Here I have removed some assembler directives and commented on each assembler instruction. See also [factorial_debian.s](factorial_debian.s) for this content.

```

	.section	.rodata		# Program section for read-only data

.LC0:					# Storing a null-terminated string at memory location .LC0

	.string	"Hello from Factorial!"

.LC1:					# Storing a null-terminated string at memory location .LC1

	.string	"%d factorial is %d\n"

	.text				# Beginning the text of the program instructions

	.globl	_start			# Declares the symbol _start as externally accessible

_start:					# Sets _start to this stack location, which is the entrypoint

	pushq	%rbp			# Push the quadword (64-bit, 8-byte) current stack base pointer onto the stack.

	movq	%rsp, %rbp		# Move the current stack pointer into the base pointer register

	subq	$16, %rsp		# Subtract 16 bytes from the current stack pointer to make room for two 8-byte variables

	movl	$.LC0, %edi		# Put the memory location referenced by .LC0 into edi register

	call	puts			# Call function puts, put-string, that puts the string pointed at by the edi register to stdout

	movl	$10, -12(%rbp)		# Put the value 10 into the memory location starting at 12 bytes below the stack base pointer

	movl	$1, -4(%rbp)		# Put the value 1 into the memory location 4 bytes below the base stack pointer

	movl	$0, -8(%rbp)		# Put the value 0 into the memory location 8 bytes below the base stack pointer

	jmp	.L2			# Move the instruction pointer to the memory location symbolized by .L2

.L3:					# Loop contents

	movl	-8(%rbp), %eax		# Move the 4-byte long integer to at memory location 8 bytes below the stack pointer into register eax

	leal	1(%eax), %edx		# Uses the pointer arithmetic operator LEA, usually used to increment memory locations, to increment the value in eax. Memory locations are just integers this works.

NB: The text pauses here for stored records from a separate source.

(** The rows for which a [WHERE] clause holds; it is evaluated row by
    row and may raise. *)
Fixpoint where_ {A} (cond : A → result bool) (rows : list A)
  : result (list A) :=
  match rows with
  | [] => Ok []
  | r :: rows' =>
      b ← cond r;
      selected ← where_ cond rows';
      mret (if b : bool then r :: selected else selected)
  end.

(** Binding a Python [int] to a parameter: an SQLite INTEGER has 64
    bits. *)
Definition bind_int (n : Z) : result Z :=
  if bool_decide (- 2 ^ 63 ≤ n < 2 ^ 63)%Z then Ok n else Raise OverflowError.

(** [timestamp < ?] with a [datetime] for the parameter.  The adapter of
    [sqlite3] binds it as the text [YYYY-MM-DD HH:MM:SS], followed by
    [.ffffff] when the microseconds are not 0, and the two texts are
    compared character by character; on texts of this form that is the
    order of the numbers.  Whose clock the texts were read from plays no
    part. *)
Definition timestamp_before (cutoff_date : Z) (r : screenshot) : Prop :=
  (timestamp r * Datetime.second < cutoff_date)%Z.

Global Instance timestamp_before_dec cutoff_date r :
  Decision (timestamp_before cutoff_date r).
Proof. unfold timestamp_before. apply _. Defined.

(** [ORDER BY timestamp DESC]; rows with equal timestamps come in an
    order that SQLite leaves open. *)
Definition newer_first (a b : Z * screenshot) : Prop :=
  (timestamp b.2 ≤ timestamp a.2)%Z.

Global Instance newer_first_dec a b : Decision (newer_first a b).
Proof. unfold newer_first. apply _. Defined.

Definition order_by_timestamp_desc (rows : list (Z * screenshot))
  : list (Z * screenshot) := merge_sort newer_first rows.

(** [LIMIT limit OFFSET offset]: a negative offset counts as 0, a
    negative limit as no limit. *)
Definition limit_offset {A} (limit offset : Z) (rows : list A) : list A :=
  let rest := drop (Z.to_nat offset) rows in
  if (limit <? 0)%Z then rest else take (Z.to_nat limit) rest.

(** The UNIQUE constraint on [filepath]. *)
Definition filepath_taken (p : Path) (t : gmap Z screenshot) : bool :=
  existsb (λ kr, bool_decide (filepath kr.2 = p)) (map_to_list t).

(** AUTOINCREMENT: one more than the largest row id ever used. *)
Definition next_rowid (d : database) : Z :=
  (1 + map_fold (λ k _ acc, Z.max k acc) (sqlite_sequence d) (table d))%Z.

(** [INSERT INTO screenshots (...) VALUES (...)] *)
Definition insert (d : database) (r : screenshot) : result database :=
  if filepath_taken (filepath r) (table d) then Raise IntegrityError
  else
    let i := next_rowid d in
    Ok {| table := <[i := r]> (table d); sqlite_sequence := i |}.

(** [DELETE FROM screenshots WHERE id = ?] *)
Definition delete_id (i : Z) (d : database) : database :=
  {| table := delete i (table d); sqlite_sequence := sqlite_sequence d |}.

End Sql.

(** ** The storage manager *)

Module Fs.

(** [p.exists()] *)
Definition exists_ (fs : gset Path) (p : Path) : bool := bool_decide (p ∈ fs).

(** [p.unlink()]: raises when the file is missing. *)
Definition unlink (fs : gset Path) (p : Path) : result (gset Path) :=
  if bool_decide (p ∈ fs) then Ok (fs ∖ {[p]}) else Raise FileNotFoundError.

(** Writing a file at [p]. *)
Definition write (fs : gset Path) (p : Path) : gset Path := fs ∪ {[p]}.

End Fs.

(** The size of a bitmap and of its encoding on disk. *)
Record Image := {
  image_width : Z;
  image_height : Z;
  encoded_size : Z
}.

(** [_add_to_history]: the row gets its timestamp from the catalog ([now]
    is CURRENT_TIMESTAMP); both [except] clauses only log. *)
Definition _add_to_history (env : sqlite_env) (now : Z) (d : database)
    (filename : str) (filepath : Path) (window_name : option str)
    (capture_mode : str) (width height file_size : Z) : database :=
  let body :=
    _ ← call env Connect;
    _ ← call env Execute;
    d' ← Sql.insert d
          {| filename := filename; filepath := filepath;
             window_name := window_name; capture_mode := capture_mode;
             timestamp := now; width := width; height := height;
             file_size := file_size; tags := None; notes := None |};
    _ ← call env Commit;
    mret d' in
  match body with
  | Ok d' => d'
  | Raise IntegrityError => d
  | Raise _ => d
  end.

(** The [WHERE] clause of the search. *)
Definition search_hit (search_term : str) (r : screenshot) : result bool :=
  let pattern := lit "%" ++ search_term ++ lit "%" in
  a ← Sql.likeFunc pattern (Some (filename r));
  b ← Sql.likeFunc pattern (window_name r);
  c ← Sql.likeFunc pattern (tags r);
  d ← Sql.likeFunc pattern (notes r);
  mret (a || b || c || d).

(** Its value where no [LIKE] raises. *)
Definition search_match (search_term : str) (r : screenshot) : bool :=
  let pattern := lit "%" ++ search_term ++ lit "%" in
  Sql.like_null pattern (Some (filename r))
  || Sql.like_null pattern (window_name r)
  || Sql.like_null pattern (tags r) || Sql.like_null pattern (notes r).

(** The [try] block of [get_history]: [execute] binds [limit] and
    [offset] and runs the query. *)
Definition get_history_body (env : sqlite_env) (d : database)
    (limit offset : Z) (search_term : option str)
    : result (list (Z * screenshot)) :=
  _ ← call env Connect;
  _ ← call env Execute;
  limit ← Sql.bind_int limit;
  offset ← Sql.bind_int offset;
  selected ←
    (if PyStr.truthy search_term
     then Sql.where_ (λ kr, search_hit (default [] search_term) kr.2)
            (map_to_list (table d))
     else Ok (map_to_list (table d)));
  _ ← call env Fetch;
  mret (Sql.limit_offset limit offset (Sql.order_by_timestamp_desc selected)).

(** [get_history]: each record comes with its [id]. *)
Definition get_history (env : sqlite_env) (d : database)
    (limit offset : Z) (search_term : option str) : list (Z * screenshot) :=
  match get_history_body env d limit offset search_term with
  | Ok history => history
  | Raise _ => []
  end.

(** [delete_screenshot]: the file goes before the row does, and the row
    only goes with the commit. *)
Definition delete_screenshot (env : sqlite_env) (w : world)
    (screenshot_id : Z) : bool * world :=
  match (_ ← call env Connect; _ ← call env Execute; call env Fetch) with
  | Raise _ => (false, w)
  | Ok _ =>
      match table (db w) !! screenshot_id with
      | None => (false, w)
      | Some row =>
          let unlinked :=
            if Fs.exists_ (files w) (filepath row)
            then Fs.unlink (files w) (filepath row)
            else Ok (files w) in
          match unlinked with
          | Raise _ => (false, w)
          | Ok files' =>
              match (_ ← call env Execute; call env Commit) with
              | Raise _ => (false, {| files := files'; db := db w |})
              | Ok _ =>
                  (true, {| files := files';
                            db := Sql.delete_id screenshot_id (db w) |})
              end
          end
      end
  end.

	movl	-4(%rbp), %eax		# Move the long value stored 4 bytes below the base stack pointer into the eax register

	imull	%edx, %eax		# Multiplies the signed long value in edx by the signed long value in eax and stores the result in eax.

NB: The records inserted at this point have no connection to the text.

(** X18.  A processor without translator (no request body was seen on the
    stream) passes the response through: the response-headers event gets an
    empty headers response and binds no translator, and a body event gets an
    empty body response, with no usage recorded, nothing logged, the counters
    untouched and one request-completion success -- unless the remembered
    encoding is [gzip] and the gzip header of the body cannot be read, which
    is checked first and fails the event. *)
Theorem X18_no_translator_passes_responses_through (headers : HeaderMap)
    (body : HttpBody) (c : chatCompletionProcessor) :
  translator c = None →
  (ProcessResponseHeaders headers c).1
  = Return (Ok (mkProcessingResponse
                  (ProcessingResponse_ResponseHeaders (mkHeadersResponse None))
                  None None))
  ∧ translator (ProcessResponseHeaders headers c).2 = None
  ∧ ((ProcessResponseBody body c).1
     = Return (Ok (mkProcessingResponse (ProcessingResponse_ResponseBody None)
                     None None))
     ∨ ∃ err,
         responseEncoding c = "gzip"
         ∧ gzip_NewReader (bytes_NewReader (Body body)) = Err err
         ∧ (ProcessResponseBody body c).1
           = Return (Err (Errorf_w "failed to decode gzip: " err)))
  ∧ costs (ProcessResponseBody body c).2 = costs c
  ∧ logger (ProcessResponseBody body c).2 = logger c
  ∧ translator (ProcessResponseBody body c).2 = None
  ∧ metrics (ProcessResponseBody body c).2
    = metrics c
      ++ [RecordRequestCompletion (succeeded (ProcessResponseBody body c).1)].
Proof.
  intros Ht. split; [|split].
  - unfold ProcessResponseHeaders. run. rewrite Ht.
    destruct (String.eqb _ ""); reflexivity.
  - unfold ProcessResponseHeaders. run. rewrite Ht.
    destruct (String.eqb _ ""); exact Ht.
  - destruct (bodyReader c body) as [br|err] eqn:Hbr.
    + rewrite (ProcessResponseBody_no_translator _ _ _ Hbr Ht). simpl.
      repeat split; auto.
    + rewrite (ProcessResponseBody_reader_error _ _ _ Hbr). simpl.
      repeat split; auto. right. exists err.
      unfold bodyReader in Hbr.
      destruct (String.eqb_spec (responseEncoding c) "gzip");
        [auto|discriminate].
Qed.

	movl	%eax, -4(%rbp)		# Moves the value in eax to the location four bytes below the base pointer.

	addl	$1, -8(%rbp)		# Add one to the long value 8 bytes below the base pointer/

.L2:					# Loop test

	movl	-8(%rbp), %eax		# Moves the long value 8 bytes below the base pointer into eax

	cmpl	-12(%rbp), %eax 	# Compares long value 12 bytes below base pointer to the value in eax

	jl	.L3			# Jumps if less than; looks at the sign flag and overflow flag. Jumps to the loop contents.

	movl	-4(%rbp), %edx		# Puts the long 4 below base pointer into edx

	movl	-12(%rbp), %eax		# Puts the long value 12 below base pointer into eax

	movl	%eax, %esi		# Puts the value of eax into esi

	movl	$.LC1, %edi		# Puts the memory location symbolized by .LC1 into edi

	movl	$0, %eax		# Puts 0 into eax

	call	printf			# Calls printf, which uses edi, edx and esi to do string substituion and print to stdout 

    movl    $60, %eax       		# Syscall number for exit (60 on Linux)

    xorq    %rdi, %rdi      		# Exit code 0

    syscall                 		# Invoke system call to exit

```

## Wrap up

I plan to do this on my M1 Mac and see what the ARM assembly looks like!